Give back exactly the stretch of data below from the line holding "let n := u16 (nCES l + 1) in" through the line holding "Filter (cost f) (sync", both ends included, and leave the remaining lines out.

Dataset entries
- Opening Delimiter -

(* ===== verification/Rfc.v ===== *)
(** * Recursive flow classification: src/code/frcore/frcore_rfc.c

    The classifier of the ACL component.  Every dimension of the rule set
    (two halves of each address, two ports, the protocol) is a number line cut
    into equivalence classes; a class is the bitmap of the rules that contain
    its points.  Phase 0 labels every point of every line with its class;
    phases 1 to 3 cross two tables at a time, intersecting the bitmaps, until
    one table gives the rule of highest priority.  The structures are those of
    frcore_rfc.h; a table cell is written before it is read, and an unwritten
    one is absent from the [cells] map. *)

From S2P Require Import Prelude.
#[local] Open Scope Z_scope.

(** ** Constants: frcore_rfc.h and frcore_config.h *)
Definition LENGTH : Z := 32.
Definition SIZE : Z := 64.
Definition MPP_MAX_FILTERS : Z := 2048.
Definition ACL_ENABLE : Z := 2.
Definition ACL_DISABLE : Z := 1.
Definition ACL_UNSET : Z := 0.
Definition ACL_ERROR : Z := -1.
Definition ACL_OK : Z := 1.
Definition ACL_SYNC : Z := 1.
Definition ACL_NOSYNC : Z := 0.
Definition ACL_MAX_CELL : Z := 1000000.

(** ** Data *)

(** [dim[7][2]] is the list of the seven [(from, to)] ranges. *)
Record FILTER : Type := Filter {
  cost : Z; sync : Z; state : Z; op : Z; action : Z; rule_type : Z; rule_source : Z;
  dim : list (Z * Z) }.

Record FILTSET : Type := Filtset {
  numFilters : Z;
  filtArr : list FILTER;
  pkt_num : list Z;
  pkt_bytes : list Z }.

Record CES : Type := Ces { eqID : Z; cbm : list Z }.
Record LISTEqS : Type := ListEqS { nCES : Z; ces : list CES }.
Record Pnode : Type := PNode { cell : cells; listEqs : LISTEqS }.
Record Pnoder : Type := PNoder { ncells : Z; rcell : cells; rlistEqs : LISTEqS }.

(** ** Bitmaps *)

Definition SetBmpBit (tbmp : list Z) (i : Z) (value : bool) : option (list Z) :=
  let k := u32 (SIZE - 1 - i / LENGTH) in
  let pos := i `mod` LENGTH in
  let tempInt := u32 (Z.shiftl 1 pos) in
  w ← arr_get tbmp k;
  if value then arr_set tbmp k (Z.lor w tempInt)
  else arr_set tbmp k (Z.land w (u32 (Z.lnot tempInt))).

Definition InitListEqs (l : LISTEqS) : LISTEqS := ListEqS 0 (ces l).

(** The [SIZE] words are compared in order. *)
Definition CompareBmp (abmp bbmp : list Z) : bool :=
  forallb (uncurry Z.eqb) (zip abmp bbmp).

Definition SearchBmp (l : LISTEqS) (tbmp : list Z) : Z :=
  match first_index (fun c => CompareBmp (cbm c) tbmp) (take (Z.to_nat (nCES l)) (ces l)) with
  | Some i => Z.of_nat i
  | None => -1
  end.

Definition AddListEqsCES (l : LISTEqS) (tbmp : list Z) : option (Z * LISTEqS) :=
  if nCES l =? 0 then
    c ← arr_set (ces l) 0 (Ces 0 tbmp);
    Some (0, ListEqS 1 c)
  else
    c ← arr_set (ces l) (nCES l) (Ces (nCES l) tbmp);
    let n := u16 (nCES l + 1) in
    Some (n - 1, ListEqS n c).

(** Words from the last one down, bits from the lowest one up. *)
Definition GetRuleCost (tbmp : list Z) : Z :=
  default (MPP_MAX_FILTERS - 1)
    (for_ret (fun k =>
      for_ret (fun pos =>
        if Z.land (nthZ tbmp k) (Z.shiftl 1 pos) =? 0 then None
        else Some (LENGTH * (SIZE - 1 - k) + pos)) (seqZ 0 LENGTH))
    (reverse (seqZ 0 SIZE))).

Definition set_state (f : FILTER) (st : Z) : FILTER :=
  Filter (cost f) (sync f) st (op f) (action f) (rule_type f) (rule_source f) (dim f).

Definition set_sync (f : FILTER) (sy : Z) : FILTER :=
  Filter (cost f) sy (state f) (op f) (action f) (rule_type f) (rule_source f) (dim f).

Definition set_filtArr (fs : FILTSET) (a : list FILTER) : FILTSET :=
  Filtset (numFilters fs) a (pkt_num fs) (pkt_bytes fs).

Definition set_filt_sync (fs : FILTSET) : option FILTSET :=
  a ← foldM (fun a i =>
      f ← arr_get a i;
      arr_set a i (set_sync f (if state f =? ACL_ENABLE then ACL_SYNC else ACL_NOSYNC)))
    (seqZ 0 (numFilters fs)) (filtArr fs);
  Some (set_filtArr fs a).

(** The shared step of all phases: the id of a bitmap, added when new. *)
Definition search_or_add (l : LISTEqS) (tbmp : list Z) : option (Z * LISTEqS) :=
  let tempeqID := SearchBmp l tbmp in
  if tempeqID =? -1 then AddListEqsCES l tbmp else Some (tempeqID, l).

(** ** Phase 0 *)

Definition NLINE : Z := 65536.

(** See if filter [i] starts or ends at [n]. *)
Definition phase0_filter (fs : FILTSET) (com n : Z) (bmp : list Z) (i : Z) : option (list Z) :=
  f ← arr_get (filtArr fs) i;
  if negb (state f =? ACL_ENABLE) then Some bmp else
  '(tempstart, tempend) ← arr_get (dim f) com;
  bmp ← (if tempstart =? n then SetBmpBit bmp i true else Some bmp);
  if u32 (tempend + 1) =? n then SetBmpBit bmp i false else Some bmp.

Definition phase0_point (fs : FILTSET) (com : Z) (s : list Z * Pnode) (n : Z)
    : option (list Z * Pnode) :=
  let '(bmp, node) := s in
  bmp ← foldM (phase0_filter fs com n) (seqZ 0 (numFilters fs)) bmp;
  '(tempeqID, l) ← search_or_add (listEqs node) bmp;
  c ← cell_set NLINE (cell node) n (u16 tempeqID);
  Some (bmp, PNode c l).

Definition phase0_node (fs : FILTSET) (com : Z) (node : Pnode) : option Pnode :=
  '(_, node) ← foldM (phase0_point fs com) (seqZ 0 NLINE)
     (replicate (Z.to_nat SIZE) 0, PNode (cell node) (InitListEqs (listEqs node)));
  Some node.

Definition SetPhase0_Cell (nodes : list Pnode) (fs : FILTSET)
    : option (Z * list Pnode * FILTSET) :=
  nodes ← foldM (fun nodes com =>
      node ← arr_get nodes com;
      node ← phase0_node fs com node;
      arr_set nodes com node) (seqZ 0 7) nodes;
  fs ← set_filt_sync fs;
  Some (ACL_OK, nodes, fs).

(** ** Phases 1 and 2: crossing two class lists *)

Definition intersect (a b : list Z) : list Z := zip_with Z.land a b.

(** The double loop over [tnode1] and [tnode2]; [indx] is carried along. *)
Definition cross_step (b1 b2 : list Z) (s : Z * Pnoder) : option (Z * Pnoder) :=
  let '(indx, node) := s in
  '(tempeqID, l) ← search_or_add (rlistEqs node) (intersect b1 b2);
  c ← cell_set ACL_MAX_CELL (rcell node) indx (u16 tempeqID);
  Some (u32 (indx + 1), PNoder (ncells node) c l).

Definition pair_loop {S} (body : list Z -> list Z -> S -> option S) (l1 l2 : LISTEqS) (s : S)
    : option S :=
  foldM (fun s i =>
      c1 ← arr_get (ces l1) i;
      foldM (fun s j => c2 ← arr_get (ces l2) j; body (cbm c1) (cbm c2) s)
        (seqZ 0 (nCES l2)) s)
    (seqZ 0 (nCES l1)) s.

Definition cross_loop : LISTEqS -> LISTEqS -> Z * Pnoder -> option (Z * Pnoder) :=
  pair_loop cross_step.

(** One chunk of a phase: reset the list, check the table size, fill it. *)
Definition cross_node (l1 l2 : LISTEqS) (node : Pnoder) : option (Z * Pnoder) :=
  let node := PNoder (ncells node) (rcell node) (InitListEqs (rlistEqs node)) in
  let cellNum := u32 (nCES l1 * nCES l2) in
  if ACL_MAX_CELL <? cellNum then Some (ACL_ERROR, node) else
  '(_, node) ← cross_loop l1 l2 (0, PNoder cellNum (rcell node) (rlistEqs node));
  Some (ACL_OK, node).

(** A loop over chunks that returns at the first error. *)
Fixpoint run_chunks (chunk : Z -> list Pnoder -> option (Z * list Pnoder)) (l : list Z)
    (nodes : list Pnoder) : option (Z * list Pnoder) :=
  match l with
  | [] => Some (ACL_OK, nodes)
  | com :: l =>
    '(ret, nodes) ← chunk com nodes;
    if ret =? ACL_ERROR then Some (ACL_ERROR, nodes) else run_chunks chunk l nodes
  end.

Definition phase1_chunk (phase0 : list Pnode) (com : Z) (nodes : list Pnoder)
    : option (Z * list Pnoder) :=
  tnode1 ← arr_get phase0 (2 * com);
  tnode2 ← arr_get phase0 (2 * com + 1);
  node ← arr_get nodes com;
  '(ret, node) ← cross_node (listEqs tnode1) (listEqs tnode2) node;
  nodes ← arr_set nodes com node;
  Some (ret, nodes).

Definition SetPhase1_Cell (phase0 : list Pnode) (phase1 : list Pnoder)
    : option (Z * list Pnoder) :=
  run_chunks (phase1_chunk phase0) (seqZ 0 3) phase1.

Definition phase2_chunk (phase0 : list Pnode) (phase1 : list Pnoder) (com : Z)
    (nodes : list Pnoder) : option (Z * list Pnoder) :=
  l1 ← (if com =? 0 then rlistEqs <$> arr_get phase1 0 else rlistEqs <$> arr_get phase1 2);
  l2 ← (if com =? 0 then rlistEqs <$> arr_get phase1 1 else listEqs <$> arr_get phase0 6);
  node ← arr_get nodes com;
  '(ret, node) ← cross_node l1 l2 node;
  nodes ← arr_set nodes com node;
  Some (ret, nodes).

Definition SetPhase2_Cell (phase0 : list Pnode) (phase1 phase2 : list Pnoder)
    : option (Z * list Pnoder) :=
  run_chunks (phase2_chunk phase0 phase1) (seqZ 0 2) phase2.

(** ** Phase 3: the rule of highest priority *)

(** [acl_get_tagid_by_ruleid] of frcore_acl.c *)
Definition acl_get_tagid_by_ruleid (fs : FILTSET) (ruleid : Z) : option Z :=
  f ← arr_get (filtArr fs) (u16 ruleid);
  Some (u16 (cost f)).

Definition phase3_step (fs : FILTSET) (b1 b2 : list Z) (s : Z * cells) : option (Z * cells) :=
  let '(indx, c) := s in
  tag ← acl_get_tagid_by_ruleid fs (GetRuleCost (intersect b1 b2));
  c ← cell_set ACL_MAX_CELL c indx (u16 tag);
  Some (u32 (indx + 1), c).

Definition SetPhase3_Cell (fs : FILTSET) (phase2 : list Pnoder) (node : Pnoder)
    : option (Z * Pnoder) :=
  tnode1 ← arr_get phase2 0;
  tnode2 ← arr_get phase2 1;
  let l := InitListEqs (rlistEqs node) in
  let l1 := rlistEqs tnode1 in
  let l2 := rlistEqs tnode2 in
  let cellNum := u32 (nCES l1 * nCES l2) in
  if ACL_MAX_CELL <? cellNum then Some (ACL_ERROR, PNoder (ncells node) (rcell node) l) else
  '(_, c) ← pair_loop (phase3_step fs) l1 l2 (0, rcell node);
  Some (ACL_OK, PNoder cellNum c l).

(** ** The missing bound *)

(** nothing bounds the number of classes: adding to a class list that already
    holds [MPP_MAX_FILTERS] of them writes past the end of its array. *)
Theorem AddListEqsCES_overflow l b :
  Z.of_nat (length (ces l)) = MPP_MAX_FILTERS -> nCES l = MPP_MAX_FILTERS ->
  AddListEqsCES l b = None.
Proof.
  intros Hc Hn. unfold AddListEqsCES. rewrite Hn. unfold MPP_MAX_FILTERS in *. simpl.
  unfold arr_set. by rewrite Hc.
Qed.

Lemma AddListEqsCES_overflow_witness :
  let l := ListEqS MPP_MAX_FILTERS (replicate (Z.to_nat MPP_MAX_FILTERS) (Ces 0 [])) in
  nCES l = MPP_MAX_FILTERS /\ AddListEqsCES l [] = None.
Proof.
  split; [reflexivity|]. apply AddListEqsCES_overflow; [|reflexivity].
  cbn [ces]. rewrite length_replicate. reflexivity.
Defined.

- Closing Delimiter -

Output for this exercise:
    let n := u16 (nCES l + 1) in
    Some (n - 1, ListEqS n c).

(** Words from the last one down, bits from the lowest one up. *)
Definition GetRuleCost (tbmp : list Z) : Z :=
  default (MPP_MAX_FILTERS - 1)
    (for_ret (fun k =>
      for_ret (fun pos =>
        if Z.land (nthZ tbmp k) (Z.shiftl 1 pos) =? 0 then None
        else Some (LENGTH * (SIZE - 1 - k) + pos)) (seqZ 0 LENGTH))
    (reverse (seqZ 0 SIZE))).

Definition set_state (f : FILTER) (st : Z) : FILTER :=
  Filter (cost f) (sync f) st (op f) (action f) (rule_type f) (rule_source f) (dim f).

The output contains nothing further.